Let $R$ be a commutative ring with 1. Find squared matrixes $A_{ij}$ with $\det\biggl(\begin{bmatrix}A_{11} & A_{12}\\A_{21} & A_{22}\\\end{bmatrix}\biggl) \neq det(A_{11})\cdot det(A_{22}) - det(A_{12})\cdot det(A_{21}).$
My idea: I thought about inserting random numbers into a squared matrix but how do I know if $\det\biggl(\begin{bmatrix}A_{11} & A_{12}\\A_{21} & A_{22}\\\end{bmatrix}\biggl) \neq det(A_{11})\cdot det(A_{22}) - det(A_{12})\cdot det(A_{21}).$ actually applies?

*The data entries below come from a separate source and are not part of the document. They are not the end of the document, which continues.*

Lemma flight_quiet t db d d' l :
  Quiet t d d' -> (forall q, dp_polling d = Some q -> dp_polling d' = Some q) -> FlightOk t db d l -> FlightOk t db d' l.
Proof.
  intros HQ Hp H rows E. destruct (H rows E) as (q & Hq & Hi). exists q. split; [auto|].
  eapply incoming_quiet; eassumption.
Qed.

Definition SysInv (s : System) : Prop :=
  DispInv (sy_clock s) (sy_db s) (sy_disp s) /\ FlightOk (sy_clock s) (sy_db s) (sy_disp s) (sy_leased s).

Lemma sysInv_quiet t db d d' l :
  Quiet t d d' -> (forall q, dp_polling d = Some q -> dp_polling d' = Some q) ->
  SysInv (mkSystem t db d l) -> SysInv (mkSystem t db d' l).
Proof.
  intros HQ Hp [H1 H2]. split; simpl in *; [eapply dispInv_quiet | eapply flight_quiet]; eassumption.
Qed.

Lemma quiet_wake t id d : Quiet t d (wake t id d) /\ forall q, dp_polling d = Some q -> dp_polling (wake t id d) = Some q.
Proof.
  unfold wake. destruct (dp_waiters d !! id); [|split; [apply quiet_refl; auto | auto]].
  destruct (dp_polling d) eqn:E; simpl; [split; [apply quiet_refl; auto | congruence]|].
  split; [apply quiet_tickStart | discriminate].
Qed.

Lemma sysInv_db t db db' d l : DbStep t db db' -> SysInv (mkSystem t db d l) -> SysInv (mkSystem t db' d l).
Proof.
  intros Hs [H1 H2]. split; simpl in *; [eapply dispInv_other; eassumption|].
  intros rows E. destruct (H2 rows E) as (q & Hq & Hi). exists q. split; [exact Hq | eapply incoming_other; eassumption].
Qed.

Lemma sysInv_wait t db d l id : SysInv (mkSystem t db d l) -> SysInv (mkSystem t db (wait t id d).2 l).
Proof.
  intros [H1 H2]. split; cbn [sy_clock sy_db sy_disp sy_leased] in *; [apply dispInv_wait; exact H1|].
  intros rows E. destruct (H2 rows E) as (q & Hq & Hi). exists q. rewrite wait_polling. split; [exact Hq|].
  destruct Hi as [Hnd Hi]. split; [exact Hnd|]. intros r Hr. destruct (Hi r Hr) as [Hc He].
  split; [exact Hc|]. intros L' HL. apply He. eapply claim_wait. exact HL.
Qed.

Let's say that I have the following matrix: $\det\biggl(\begin{bmatrix}4 & 1\\2 & 3\\\end{bmatrix}\biggl) = 4\cdot3-1\cdot2=10.$
Do I get any valuable informations by doing this or what route should I take instead? I don't see how this: $\det\biggl(\begin{bmatrix}A_{11} & A_{12}\\A_{21} & A_{22}\\\end{bmatrix}\biggl) \neq det(A_{11})\cdot det(A_{22}) - det(A_{12})\cdot det(A_{21})$ is even possible at all.
Any hints guding me to the right direction I much appreciate.

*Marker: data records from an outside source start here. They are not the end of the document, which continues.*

(* ===== verification/Hosts.v ===== *)
(** Hosts: where a bot is dialled, whether its host answers, and where a new bot
    goes.  [orchestrator/src/services/host-runtimes.ts],
    [services/host-reachability.ts] and [services/placement.ts].

    Megabytes are rationals: the overcommit ratio and the usable fraction divide
    exactly, where JavaScript rounds to a double.  The Docker client and the
    runtime adapters a host carries are not part of its record here. *)
From Stdlib Require Import QArith Qround Lqa.
From S2P Require Import Prelude Fleet.
From stdpp Require Import list strings pretty.
#[local] Open Scope Z_scope.

(** ** host-runtimes.ts *)
Inductive RestartPolicy := RP_no | RP_unless_stopped.

#[export] Instance RestartPolicy_eq_dec : EqDecision RestartPolicy.
Proof. solve_decision. Defined.

Record HostRuntime := mkHost {
  ho_hostId : string;
  ho_address : option string;
  ho_restartPolicy : RestartPolicy;
  ho_dockerNetwork : bool;
  ho_capacityMb : option Z;
  ho_status : HostStatus;
}.

Definition hostIs (hostId : string) (h : HostRuntime) : bool := str_eqb (ho_hostId h) hostId.

(** [new Map(hosts.map(...))]; a duplicate id makes the map smaller. *)
Definition staticHosts (hosts : list HostRuntime) : OrchError + list HostRuntime :=
  if bool_decide (NoDup (List.map ho_hostId hosts)) then inr hosts else inl (PlainError "duplicate host id").

Definition hostFor (hosts : list HostRuntime) (hostId : string) : OrchError + HostRuntime :=
  match List.find (hostIs hostId) hosts with Some h => inr h | None => inl (UnknownHostError hostId) end.

Definition upsertHost (hosts : list HostRuntime) (h : HostRuntime) : list HostRuntime :=
  if List.existsb (hostIs (ho_hostId h)) hosts then update_where (hostIs (ho_hostId h)) (fun _ => h) hosts
  else hosts ++ [h].

Definition withCapacity (capacityMb : Z) (h : HostRuntime) : HostRuntime :=
  mkHost (ho_hostId h) (ho_address h) (ho_restartPolicy h) (ho_dockerNetwork h) (Some capacityMb) (ho_status h).

Definition setCapacity (hosts : list HostRuntime) (hostId : string) (capacityMb : Z)
  : OrchError + list HostRuntime :=
  match hostFor hosts hostId with
  | inl e => inl e
  | inr h => inr (upsertHost hosts (withCapacity capacityMb h))
  end.

Definition dialUrl (h : HostRuntime) (containerName : string) (gatewayPort internalPort : Z) : string :=
  match ho_address h with
  | Some a => "http://" +:+ a +:+ ":" +:+ pretty gatewayPort
  | None =>
      if ho_dockerNetwork h then "http://" +:+ containerName +:+ ":" +:+ pretty internalPort
      else "http://127.0.0.1:" +:+ pretty gatewayPort
  end.

(** The map in insertion order. *)
Definition groupByHost {T} (hostOf : T -> string) (items : list T) : list (string * list T) :=
  List.map (fun h => (h, List.filter (fun i => str_eqb (hostOf i) h) items))
    (remove_dups (List.map hostOf items)).

(** ** host-reachability.ts *)
Definition OPEN_AFTER_MISSES : Z := 2.

Record HostReachability := mkReach { hr_reachable : bool; hr_misses : Z }.
Definition newReachability : HostReachability := mkReach true 0.

(** The end of [probe]: what the ping came to. *)
Definition probe (answered : bool) (s : HostReachability) : HostReachability :=
  let misses := if answered then 0 else hr_misses s + 1 in
  mkReach (answered || (hr_reachable s && (misses <? OPEN_AFTER_MISSES))) misses.

(** A check that finds a ping in flight shares it ([inFlight]); its callers. *)
Record Gate := mkGate { ga_reach : HostReachability; ga_inFlight : option (list nat); ga_answers : list (nat * bool) }.

Definition check (caller : nat) (g : Gate) : Gate :=
  match ga_inFlight g with
  | Some callers => mkGate (ga_reach g) (Some (callers ++ [caller])) (ga_answers g)
  | None => mkGate (ga_reach g) (Some [caller]) (ga_answers g)
  end.

Definition pinged (answered : bool) (g : Gate) : Gate :=
  match ga_inFlight g with
  | Some callers =>
      let s := probe answered (ga_reach g) in
      mkGate s None (ga_answers g ++ List.map (fun c => (c, hr_reachable s)) callers)
  | None => g
  end.

(** ** placement.ts *)
Definition USABLE_FRACTION : Q := 9 # 10.
Definition RESERVATION_TTL_MS : Z := 30 * 60000.

Record PlacementConfig := mkPlacementConfig { pc_overcommit : Q; pc_reserveMb : Z }.
Record Reservation := mkReservation { rs_hostId : string; rs_mb : Q; rs_atMs : Z }.
Record Verdict := mkVerdict { ve_hostId : string; ve_headroomMb : option Z; ve_skipped : option string }.
Record HostRoom := mkHostRoom { hm_hostId : string; hm_room : Z; hm_headroomMb : option Z; hm_skipped : option string }.
Record FleetCapacity := mkFleetCapacity { fc_room : Z; fc_hosts : list HostRoom }.
Record HostUsage := mkUsage { us_usedMb : string -> Q; us_measured : string -> bool }.

(** The map of reservations, in insertion order. *)
Definition Reservations := list (string * Reservation).

Definition hasKey (id : string) (kv : string * Reservation) : bool := str_eqb kv.1 id.

Definition setReservation (id : string) (r : Reservation) (l : Reservations) : Reservations :=
  if List.existsb (hasKey id) l then update_where (hasKey id) (fun _ => (id, r)) l else l ++ [(id, r)].

Definition release (id : string) (l : Reservations) : Reservations :=
  List.filter (fun kv => negb (hasKey id kv)) l.

Definition sumQ {A} (f : A -> Q) (l : list A) : Q := List.fold_right (fun x s => f x + s)%Q 0%Q l.

Section Placement.
Context (cfg : PlacementConfig) (usage : HostUsage) (now : Z).

Definition counted (memoryMb : Z) : Q := (inject_Z memoryMb / pc_overcommit cfg)%Q.

Definition staleReservation (kv : string * Reservation) : bool :=
  (rs_atMs kv.2 <? now - RESERVATION_TTL_MS) || us_measured usage kv.1.

Definition onHost (hostId : string) (kv : string * Reservation) : bool := str_eqb (rs_hostId kv.2) hostId.

(** The loop deletes what is stale and adds up what is left on the host. *)
Definition pendingMb (hostId : string) (l : Reservations) : Q * Reservations :=
  let kept := List.filter (fun kv => negb (staleReservation kv)) l in
  (sumQ (fun kv => rs_mb kv.2) (List.filter (onHost hostId) kept), kept).

Definition eligible (h : HostRuntime) : bool :=
  bool_decide (ho_status h = Host_active) && match ho_capacityMb h with Some _ => true | None => false end.

Definition skip (h : HostRuntime) (reason : string) : Verdict := mkVerdict (ho_hostId h) None (Some reason).

Definition budgetMb (capacityMb : Z) : Q := (USABLE_FRACTION * inject_Z (capacityMb - pc_reserveMb cfg))%Q.

Definition verdict (memoryMb : Z) (h : HostRuntime) (reachable : bool) (l : Reservations)
  : Verdict * Reservations :=
  match ho_capacityMb h with
  | None => (skip h "capacity unknown", l)
  | Some capacityMb =>
      if negb reachable then (skip h "unreachable", l)
      else
        let '(pending, l') := pendingMb (ho_hostId h) l in
        let usedMb := (us_usedMb usage (ho_hostId h) + pending)%Q in
        (mkVerdict (ho_hostId h)
           (Some (Qfloor (budgetMb capacityMb - usedMb - counted memoryMb))) None, l')
  end.

Definition hostStatusStr (s : HostStatus) : string := match s with Host_active => "active" | Host_draining => "draining" end.

(** What [hosts.map] does to a host of the list, with the answer of its gate. *)
Definition judge (memoryMb : Z) (p : HostRuntime * bool) (l : Reservations) : Verdict * Reservations :=
  if bool_decide (ho_status p.1 = Host_active) then verdict memoryMb p.1 p.2 l
  else (skip p.1 (hostStatusStr (ho_status p.1)), l).

Fixpoint judgeAll (memoryMb : Z) (ps : list (HostRuntime * bool)) (l : Reservations)
  : list Verdict * Reservations :=
  match ps with
  | [] => ([], l)
  | p :: ps' =>
      let '(v, l1) := judge memoryMb p l in
      let '(vs, l2) := judgeAll memoryMb ps' l1 in
      (v :: vs, l2)
  end.

(** The gates are asked of the eligible hosts only. *)
Definition askReachable (gate : string -> bool) (hosts : list HostRuntime) : list (HostRuntime * bool) :=
  List.map (fun h => (h, eligible h && gate (ho_hostId h))) hosts.

Definition fits (v : Verdict) : bool := match ve_headroomMb v with Some m => 0 <=? m | None => false end.
Definition headroomOr0 (v : Verdict) : Z := default 0 (ve_headroomMb v).
Definition moreHeadroom (a b : Verdict) : bool := headroomOr0 b <=? headroomOr0 a.

(** [choose] from where the gates have answered: nothing awaits any more. *)
Definition choose (memoryMb : Z) (instanceId : string) (ps : list (HostRuntime * bool)) (l : Reservations)
  : (OrchError + string) * Reservations :=
  let '(verdicts, l') := judgeAll memoryMb ps l in
  match isort moreHeadroom (List.filter fits verdicts) with
  | [] => (inl NoPlacementError, l')
  | best :: _ =>
      (inr (ve_hostId best),
       setReservation instanceId (mkReservation (ve_hostId best) (counted memoryMb) now) l')
  end.

Definition roomOf (memoryMb : Z) (free : Verdict) : HostRoom :=
  mkHostRoom (ve_hostId free)
    match ve_headroomMb free with
    | None => 0
    | Some m => Z.max 0 (Qfloor (inject_Z m / counted memoryMb))
    end
    (ve_headroomMb free) (ve_skipped free).

Definition capacity (memoryMb : Z) (ps : list (HostRuntime * bool)) (l : Reservations)
  : FleetCapacity * Reservations :=
  let '(verdicts, l') := judgeAll 0 ps l in
  let rooms := List.map (roomOf memoryMb) verdicts in
  (mkFleetCapacity (sumZ hm_room rooms) rooms, l').

(** [assertFits]: a draining host still takes a bot an operator moves there. *)
Definition assertFits (memoryMb : Z) (h : HostRuntime) (gate : bool) (l : Reservations)
  : (OrchError + unit) * Reservations :=
  let reachable := match ho_capacityMb h with Some _ => gate | None => false end in
  let '(v, l') := verdict memoryMb h reachable l in
  match ve_headroomMb v with
  | Some m => if m <? 0 then (inl NoPlacementError, l') else (inr tt, l')
  | None => (inl NoPlacementError, l')
  end.
End Placement.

Let \begin{eqnarray*} A_{11}=A_{22}= \begin{bmatrix} 1 &1 \\1 &1 \\ \end{bmatrix} \end{eqnarray*} and \begin{eqnarray*} A_{12}=A_{12}= \begin{bmatrix} 1 &1 \\1 &2 \\ \end{bmatrix} . \end{eqnarray*} So \begin{eqnarray*} A= \begin{bmatrix} 1 &1 &1&1 \\1 &1 &1&2\\1 &1 &1&1 \\1 &2 &1&1\\ \end{bmatrix} . \end{eqnarray*} Now calculate the determinants.